**What the exercise asks**. All of the entries below must be copied out exactly.
-- Data supplied follows --
Lemma stored_tree_listed_witness : exists members file stats, forest_archive = Ok (members, (file, stats)) /\
  fst (list_tree_entry_views_at (P := toy_primitives) (A := toy_allocation) (T := toy_times) example_fs [RootDir] 1 (with_budget None, (empty_cache, mkIo ∅ (forest_disk file) []))) =
    Ok [entry_view 0 (example_row "a" (blob "01")); entry_view 1 (example_row "b" (blob "02"))].
Proof.
  assert (match forest_archive with Ok (_, (file, _)) => (N.of_nat (length file) <? u64_modulus)%N | Err _ => false end = true) as Hlen by (vm_compute; reflexivity).
  destruct forest_archive as [[members [file stats]]|e] eqn:Hrun; [|discriminate Hlen]. apply N.ltb_lt in Hlen. unfold forest_archive in Hrun.
  apply bind_Ok in Hrun as (members' & Hbuild & Hrun). apply bind_Ok in Hrun as ([file' stats'] & Hwrite & [= -> -> ->]). apply map_err_Ok in Hbuild.
  exists members, file, stats. split; [reflexivity|]. destruct (forest_tables file) as [Hts Hps].
  apply (stored_tree_listed (J := toy_json) (LJ := toy_json_lawful) (P := toy_primitives) (LP := toy_lawful) (A := toy_allocation) (T := toy_times) example_fs [RootDir] ∅ (forest_disk file)
    _ _ forest_records forest_packs forest_entries forest_ids forest_trees forest_rows members "TPK-000000000007" "1970-01-01T00:00:00Z" "ait-tree-pack-v2-zstd-chunked" file stats
    1 (example_tree_record Byte.x0b 1 2) (example_pack 7 0 2) tree_b None eq_refl eq_refl Hts Hps).
  - one_by_one. split; [reflexivity|]. right. vm_compute. discriminate.
  - exact forest_rows_described.
  - exact forest_trees_described.
  - exact forest_rows_ok.
  - exact forest_ids_ok.
  - exact (bool_decide_unpack (NoDup forest_ids) I).
  - reflexivity.
  - reflexivity.
  - exact Hlen.
  - exact Hbuild.
  - exact Hwrite.
  - reflexivity.
  - vm_compute. reflexivity.
  - right. split_and!; vm_compute; done.
  - unfold forest_disk, pack_file_of. rewrite !lookup_insert_ne by done. apply lookup_insert_eq.
  - vm_compute. reflexivity.
  - vm_compute. reflexivity.
  - vm_compute. reflexivity.
  - vm_compute. discriminate.
Defined.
-- Data supplied concluded --
**Response**.
Lemma stored_tree_listed_witness : exists members file stats, forest_archive = Ok (members, (file, stats)) /\
  fst (list_tree_entry_views_at (P := toy_primitives) (A := toy_allocation) (T := toy_times) example_fs [RootDir] 1 (with_budget None, (empty_cache, mkIo ∅ (forest_disk file) []))) =
    Ok [entry_view 0 (example_row "a" (blob "01")); entry_view 1 (example_row "b" (blob "02"))].
Proof.
  assert (match forest_archive with Ok (_, (file, _)) => (N.of_nat (length file) <? u64_modulus)%N | Err _ => false end = true) as Hlen by (vm_compute; reflexivity).
  destruct forest_archive as [[members [file stats]]|e] eqn:Hrun; [|discriminate Hlen]. apply N.ltb_lt in Hlen. unfold forest_archive in Hrun.
  apply bind_Ok in Hrun as (members' & Hbuild & Hrun). apply bind_Ok in Hrun as ([file' stats'] & Hwrite & [= -> -> ->]). apply map_err_Ok in Hbuild.
  exists members, file, stats. split; [reflexivity|]. destruct (forest_tables file) as [Hts Hps].
  apply (stored_tree_listed (J := toy_json) (LJ := toy_json_lawful) (P := toy_primitives) (LP := toy_lawful) (A := toy_allocation) (T := toy_times) example_fs [RootDir] ∅ (forest_disk file)
    _ _ forest_records forest_packs forest_entries forest_ids forest_trees forest_rows members "TPK-000000000007" "1970-01-01T00:00:00Z" "ait-tree-pack-v2-zstd-chunked" file stats
    1 (example_tree_record Byte.x0b 1 2) (example_pack 7 0 2) tree_b None eq_refl eq_refl Hts Hps).
  - one_by_one. split; [reflexivity|]. right. vm_compute. discriminate.
  - exact forest_rows_described.
  - exact forest_trees_described.
  - exact forest_rows_ok.
  - exact forest_ids_ok.
  - exact (bool_decide_unpack (NoDup forest_ids) I).
  - reflexivity.
  - reflexivity.
  - exact Hlen.
  - exact Hbuild.
  - exact Hwrite.
  - reflexivity.
  - vm_compute. reflexivity.
  - right. split_and!; vm_compute; done.
  - unfold forest_disk, pack_file_of. rewrite !lookup_insert_ne by done. apply lookup_insert_eq.
  - vm_compute. reflexivity.
  - vm_compute. reflexivity.
  - vm_compute. reflexivity.
  - vm_compute. discriminate.
Defined.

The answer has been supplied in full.